(Data items)
☆ ☆ ☆ ☆
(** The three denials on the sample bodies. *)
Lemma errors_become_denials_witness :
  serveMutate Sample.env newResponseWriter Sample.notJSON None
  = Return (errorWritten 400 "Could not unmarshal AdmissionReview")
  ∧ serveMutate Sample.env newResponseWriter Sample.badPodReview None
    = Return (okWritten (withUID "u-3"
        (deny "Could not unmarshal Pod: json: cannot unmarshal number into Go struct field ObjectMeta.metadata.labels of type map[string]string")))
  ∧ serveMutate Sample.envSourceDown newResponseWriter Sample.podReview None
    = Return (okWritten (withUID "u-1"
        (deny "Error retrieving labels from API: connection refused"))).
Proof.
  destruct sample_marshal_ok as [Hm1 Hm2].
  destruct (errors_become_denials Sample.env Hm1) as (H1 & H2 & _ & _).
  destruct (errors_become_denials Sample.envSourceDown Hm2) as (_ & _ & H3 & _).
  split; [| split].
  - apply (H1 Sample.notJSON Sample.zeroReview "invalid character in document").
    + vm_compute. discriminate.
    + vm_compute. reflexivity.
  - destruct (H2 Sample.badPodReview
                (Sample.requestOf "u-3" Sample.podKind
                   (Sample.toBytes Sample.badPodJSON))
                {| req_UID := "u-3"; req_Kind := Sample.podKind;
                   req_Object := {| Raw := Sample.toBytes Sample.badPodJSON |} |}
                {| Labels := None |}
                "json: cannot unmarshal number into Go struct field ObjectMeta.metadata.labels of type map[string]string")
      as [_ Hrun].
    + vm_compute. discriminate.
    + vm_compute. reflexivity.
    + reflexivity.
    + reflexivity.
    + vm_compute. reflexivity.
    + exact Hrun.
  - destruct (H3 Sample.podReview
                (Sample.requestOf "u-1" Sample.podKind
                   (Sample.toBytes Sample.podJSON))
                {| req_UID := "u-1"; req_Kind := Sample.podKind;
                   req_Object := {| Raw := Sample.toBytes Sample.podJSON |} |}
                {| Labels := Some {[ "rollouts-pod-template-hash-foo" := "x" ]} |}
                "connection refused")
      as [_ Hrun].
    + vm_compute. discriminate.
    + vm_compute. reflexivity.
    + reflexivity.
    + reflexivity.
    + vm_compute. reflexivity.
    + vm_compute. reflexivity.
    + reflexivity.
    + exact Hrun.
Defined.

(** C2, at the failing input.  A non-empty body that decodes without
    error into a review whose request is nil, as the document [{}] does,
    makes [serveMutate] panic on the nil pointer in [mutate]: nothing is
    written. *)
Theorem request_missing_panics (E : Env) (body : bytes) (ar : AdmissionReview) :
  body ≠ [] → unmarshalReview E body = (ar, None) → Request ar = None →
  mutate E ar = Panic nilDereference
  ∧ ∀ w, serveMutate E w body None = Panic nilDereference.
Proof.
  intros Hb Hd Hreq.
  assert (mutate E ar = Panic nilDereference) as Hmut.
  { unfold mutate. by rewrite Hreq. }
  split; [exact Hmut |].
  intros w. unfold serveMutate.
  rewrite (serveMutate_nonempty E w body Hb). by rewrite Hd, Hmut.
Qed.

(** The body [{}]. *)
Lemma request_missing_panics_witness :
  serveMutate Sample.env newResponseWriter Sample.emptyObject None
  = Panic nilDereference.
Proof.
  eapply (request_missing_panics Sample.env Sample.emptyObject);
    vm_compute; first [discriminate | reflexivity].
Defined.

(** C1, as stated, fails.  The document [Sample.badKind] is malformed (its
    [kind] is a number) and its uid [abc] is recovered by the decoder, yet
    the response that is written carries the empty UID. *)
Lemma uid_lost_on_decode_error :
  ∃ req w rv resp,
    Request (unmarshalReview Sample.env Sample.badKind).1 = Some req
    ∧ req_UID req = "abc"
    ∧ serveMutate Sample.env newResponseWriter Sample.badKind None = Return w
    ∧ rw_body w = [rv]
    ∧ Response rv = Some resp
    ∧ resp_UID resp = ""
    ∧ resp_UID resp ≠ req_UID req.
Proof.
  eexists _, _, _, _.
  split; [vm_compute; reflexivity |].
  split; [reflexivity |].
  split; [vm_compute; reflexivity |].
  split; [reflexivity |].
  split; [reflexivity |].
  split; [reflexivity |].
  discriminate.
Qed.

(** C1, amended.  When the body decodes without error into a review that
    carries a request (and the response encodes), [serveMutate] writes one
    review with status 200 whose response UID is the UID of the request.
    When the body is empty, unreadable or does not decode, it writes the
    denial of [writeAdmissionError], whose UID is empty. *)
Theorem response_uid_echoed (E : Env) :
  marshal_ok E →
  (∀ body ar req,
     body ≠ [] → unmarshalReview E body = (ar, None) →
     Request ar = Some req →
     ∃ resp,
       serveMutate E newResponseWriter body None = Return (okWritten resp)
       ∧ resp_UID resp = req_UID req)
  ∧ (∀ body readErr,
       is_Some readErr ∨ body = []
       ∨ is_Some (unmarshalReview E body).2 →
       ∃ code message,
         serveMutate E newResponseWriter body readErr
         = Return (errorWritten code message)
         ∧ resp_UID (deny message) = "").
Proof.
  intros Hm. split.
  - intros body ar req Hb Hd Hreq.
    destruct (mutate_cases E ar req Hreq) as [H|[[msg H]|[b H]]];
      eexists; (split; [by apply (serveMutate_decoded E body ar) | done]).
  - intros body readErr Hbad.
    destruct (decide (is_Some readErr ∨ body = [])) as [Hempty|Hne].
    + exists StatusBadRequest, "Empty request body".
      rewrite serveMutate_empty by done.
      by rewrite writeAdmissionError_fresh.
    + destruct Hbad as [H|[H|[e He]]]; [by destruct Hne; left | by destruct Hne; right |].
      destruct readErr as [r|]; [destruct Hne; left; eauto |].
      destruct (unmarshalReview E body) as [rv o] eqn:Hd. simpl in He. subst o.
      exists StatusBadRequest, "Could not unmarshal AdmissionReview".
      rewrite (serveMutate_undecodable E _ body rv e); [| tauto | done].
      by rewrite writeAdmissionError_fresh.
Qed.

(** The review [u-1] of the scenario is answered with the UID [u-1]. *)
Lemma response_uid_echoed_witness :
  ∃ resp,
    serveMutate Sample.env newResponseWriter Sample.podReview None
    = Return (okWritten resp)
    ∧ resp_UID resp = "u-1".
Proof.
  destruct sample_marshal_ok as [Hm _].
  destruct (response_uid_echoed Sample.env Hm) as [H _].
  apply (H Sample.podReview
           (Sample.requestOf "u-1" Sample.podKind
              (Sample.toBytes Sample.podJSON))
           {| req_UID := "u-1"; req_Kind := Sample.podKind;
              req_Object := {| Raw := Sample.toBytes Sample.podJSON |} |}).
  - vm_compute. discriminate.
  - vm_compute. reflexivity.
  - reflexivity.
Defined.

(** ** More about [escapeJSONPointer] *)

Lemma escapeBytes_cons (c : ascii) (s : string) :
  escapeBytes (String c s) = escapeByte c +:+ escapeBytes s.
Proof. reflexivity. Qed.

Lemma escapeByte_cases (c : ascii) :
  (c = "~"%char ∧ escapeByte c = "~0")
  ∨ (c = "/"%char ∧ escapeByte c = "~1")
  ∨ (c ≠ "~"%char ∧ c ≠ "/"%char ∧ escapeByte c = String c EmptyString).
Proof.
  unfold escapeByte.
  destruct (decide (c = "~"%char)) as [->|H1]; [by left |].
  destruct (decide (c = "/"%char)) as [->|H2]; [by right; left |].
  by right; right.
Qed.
☆ ☆ ☆ ☆
• ASSIGNMENT
Only an exact copy of the data above will do.

• FINISHED TASK
(** The three denials on the sample bodies. *)
Lemma errors_become_denials_witness :
  serveMutate Sample.env newResponseWriter Sample.notJSON None
  = Return (errorWritten 400 "Could not unmarshal AdmissionReview")
  ∧ serveMutate Sample.env newResponseWriter Sample.badPodReview None
    = Return (okWritten (withUID "u-3"
        (deny "Could not unmarshal Pod: json: cannot unmarshal number into Go struct field ObjectMeta.metadata.labels of type map[string]string")))
  ∧ serveMutate Sample.envSourceDown newResponseWriter Sample.podReview None
    = Return (okWritten (withUID "u-1"
        (deny "Error retrieving labels from API: connection refused"))).
Proof.
  destruct sample_marshal_ok as [Hm1 Hm2].
  destruct (errors_become_denials Sample.env Hm1) as (H1 & H2 & _ & _).
  destruct (errors_become_denials Sample.envSourceDown Hm2) as (_ & _ & H3 & _).
  split; [| split].
  - apply (H1 Sample.notJSON Sample.zeroReview "invalid character in document").
    + vm_compute. discriminate.
    + vm_compute. reflexivity.
  - destruct (H2 Sample.badPodReview
                (Sample.requestOf "u-3" Sample.podKind
                   (Sample.toBytes Sample.badPodJSON))
                {| req_UID := "u-3"; req_Kind := Sample.podKind;
                   req_Object := {| Raw := Sample.toBytes Sample.badPodJSON |} |}
                {| Labels := None |}
                "json: cannot unmarshal number into Go struct field ObjectMeta.metadata.labels of type map[string]string")
      as [_ Hrun].
    + vm_compute. discriminate.
    + vm_compute. reflexivity.
    + reflexivity.
    + reflexivity.
    + vm_compute. reflexivity.
    + exact Hrun.
  - destruct (H3 Sample.podReview
                (Sample.requestOf "u-1" Sample.podKind
                   (Sample.toBytes Sample.podJSON))
                {| req_UID := "u-1"; req_Kind := Sample.podKind;
                   req_Object := {| Raw := Sample.toBytes Sample.podJSON |} |}
                {| Labels := Some {[ "rollouts-pod-template-hash-foo" := "x" ]} |}
                "connection refused")
      as [_ Hrun].
    + vm_compute. discriminate.
    + vm_compute. reflexivity.
    + reflexivity.
    + reflexivity.
    + vm_compute. reflexivity.
    + vm_compute. reflexivity.
    + reflexivity.
    + exact Hrun.
Defined.

(** C2, at the failing input.  A non-empty body that decodes without
    error into a review whose request is nil, as the document [{}] does,
    makes [serveMutate] panic on the nil pointer in [mutate]: nothing is
    written. *)
Theorem request_missing_panics (E : Env) (body : bytes) (ar : AdmissionReview) :
  body ≠ [] → unmarshalReview E body = (ar, None) → Request ar = None →
  mutate E ar = Panic nilDereference
  ∧ ∀ w, serveMutate E w body None = Panic nilDereference.
Proof.
  intros Hb Hd Hreq.
  assert (mutate E ar = Panic nilDereference) as Hmut.
  { unfold mutate. by rewrite Hreq. }
  split; [exact Hmut |].
  intros w. unfold serveMutate.
  rewrite (serveMutate_nonempty E w body Hb). by rewrite Hd, Hmut.
Qed.

(** The body [{}]. *)
Lemma request_missing_panics_witness :
  serveMutate Sample.env newResponseWriter Sample.emptyObject None
  = Panic nilDereference.
Proof.
  eapply (request_missing_panics Sample.env Sample.emptyObject);
    vm_compute; first [discriminate | reflexivity].
Defined.

(** C1, as stated, fails.  The document [Sample.badKind] is malformed (its
    [kind] is a number) and its uid [abc] is recovered by the decoder, yet
    the response that is written carries the empty UID. *)
Lemma uid_lost_on_decode_error :
  ∃ req w rv resp,
    Request (unmarshalReview Sample.env Sample.badKind).1 = Some req
    ∧ req_UID req = "abc"
    ∧ serveMutate Sample.env newResponseWriter Sample.badKind None = Return w
    ∧ rw_body w = [rv]
    ∧ Response rv = Some resp
    ∧ resp_UID resp = ""
    ∧ resp_UID resp ≠ req_UID req.
Proof.
  eexists _, _, _, _.
  split; [vm_compute; reflexivity |].
  split; [reflexivity |].
  split; [vm_compute; reflexivity |].
  split; [reflexivity |].
  split; [reflexivity |].
  split; [reflexivity |].
  discriminate.
Qed.

(** C1, amended.  When the body decodes without error into a review that
    carries a request (and the response encodes), [serveMutate] writes one
    review with status 200 whose response UID is the UID of the request.
    When the body is empty, unreadable or does not decode, it writes the
    denial of [writeAdmissionError], whose UID is empty. *)
Theorem response_uid_echoed (E : Env) :
  marshal_ok E →
  (∀ body ar req,
     body ≠ [] → unmarshalReview E body = (ar, None) →
     Request ar = Some req →
     ∃ resp,
       serveMutate E newResponseWriter body None = Return (okWritten resp)
       ∧ resp_UID resp = req_UID req)
  ∧ (∀ body readErr,
       is_Some readErr ∨ body = []
       ∨ is_Some (unmarshalReview E body).2 →
       ∃ code message,
         serveMutate E newResponseWriter body readErr
         = Return (errorWritten code message)
         ∧ resp_UID (deny message) = "").
Proof.
  intros Hm. split.
  - intros body ar req Hb Hd Hreq.
    destruct (mutate_cases E ar req Hreq) as [H|[[msg H]|[b H]]];
      eexists; (split; [by apply (serveMutate_decoded E body ar) | done]).
  - intros body readErr Hbad.
    destruct (decide (is_Some readErr ∨ body = [])) as [Hempty|Hne].
    + exists StatusBadRequest, "Empty request body".
      rewrite serveMutate_empty by done.
      by rewrite writeAdmissionError_fresh.
    + destruct Hbad as [H|[H|[e He]]]; [by destruct Hne; left | by destruct Hne; right |].
      destruct readErr as [r|]; [destruct Hne; left; eauto |].
      destruct (unmarshalReview E body) as [rv o] eqn:Hd. simpl in He. subst o.
      exists StatusBadRequest, "Could not unmarshal AdmissionReview".
      rewrite (serveMutate_undecodable E _ body rv e); [| tauto | done].
      by rewrite writeAdmissionError_fresh.
Qed.

(** The review [u-1] of the scenario is answered with the UID [u-1]. *)
Lemma response_uid_echoed_witness :
  ∃ resp,
    serveMutate Sample.env newResponseWriter Sample.podReview None
    = Return (okWritten resp)
    ∧ resp_UID resp = "u-1".
Proof.
  destruct sample_marshal_ok as [Hm _].
  destruct (response_uid_echoed Sample.env Hm) as [H _].
  apply (H Sample.podReview
           (Sample.requestOf "u-1" Sample.podKind
              (Sample.toBytes Sample.podJSON))
           {| req_UID := "u-1"; req_Kind := Sample.podKind;
              req_Object := {| Raw := Sample.toBytes Sample.podJSON |} |}).
  - vm_compute. discriminate.
  - vm_compute. reflexivity.
  - reflexivity.
Defined.

(** ** More about [escapeJSONPointer] *)

Lemma escapeBytes_cons (c : ascii) (s : string) :
  escapeBytes (String c s) = escapeByte c +:+ escapeBytes s.
Proof. reflexivity. Qed.

Lemma escapeByte_cases (c : ascii) :
  (c = "~"%char ∧ escapeByte c = "~0")
  ∨ (c = "/"%char ∧ escapeByte c = "~1")
  ∨ (c ≠ "~"%char ∧ c ≠ "/"%char ∧ escapeByte c = String c EmptyString).
Proof.
  unfold escapeByte.
  destruct (decide (c = "~"%char)) as [->|H1]; [by left |].
  destruct (decide (c = "/"%char)) as [->|H2]; [by right; left |].
  by right; right.
Qed.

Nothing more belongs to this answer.